=== RECORDS ===

(** * Modbus to MQTT bridge: register decoding, poll cycle and publishing

    A shallow embedding of [src/config_parser.py], [src/modbus_poller.py],
    [src/mqtt_publisher.py] and the polling loop of [src/main.py], followed
    by the properties of the bridge that are established on it.

    Python integers are [Z]; Python floats are IEEE binary64 numbers,
    represented by [spec_float] with precision 53 and maximal exponent 1024;
    exceptions are explicit, in the [py] monad. *)

From Stdlib Require Import ZArith List Bool Lia.
From Stdlib Require Import Ascii Floats.SpecFloat.
From stdpp Require Import gmap strings list pretty.

Set Warnings "-clear-no-such-hyp".

Local Open Scope Z_scope.

(** ** Python values and exceptions *)

(** The exceptions the modelled code can meet. *)
Inductive exn : Type :=
  | ZeroDivisionError
  | OverflowError
  | ValueError
  | IndexError
  | KeyError
  | StructError
  | ModbusException
  | IOFault.

(** A Python computation: it returns a value or raises. *)
Inductive py (A : Type) : Type :=
  | Ret (a : A)
  | Raise (e : exn).

Arguments Ret {A} a.
Arguments Raise {A} e.

Definition py_bind {A B : Type} (c : py A) (k : A -> py B) : py B :=
  match c with
  | Ret a => k a
  | Raise e => Raise e
  end.

Notation "'let!' x ':=' c 'in' k" := (py_bind c (fun x => k))
  (at level 10, x name, c at level 100, k at level 200).

(** [try: c / except Exception: return None] for a body returning a
    value. *)
Definition try_or_None {A : Type} (c : py (option A)) : option A :=
  match c with
  | Ret o => o
  | Raise _ => None
  end.

(** A number as Python holds it. *)
Inductive pyval : Type :=
  | PInt (z : Z)
  | PFloat (f : spec_float).

(** ** Python floats *)

Module PyFloat.

Definition prec : Z := 53.
Definition emax : Z := 1024.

===

WORK TO BE COMPLETED
Read the entries and select each line where the word "exceptions" is found.

YOUR RESPONSE
    exceptions are explicit, in the [py] monad. *)
(** ** Python values and exceptions *)
(** The exceptions the modelled code can meet. *)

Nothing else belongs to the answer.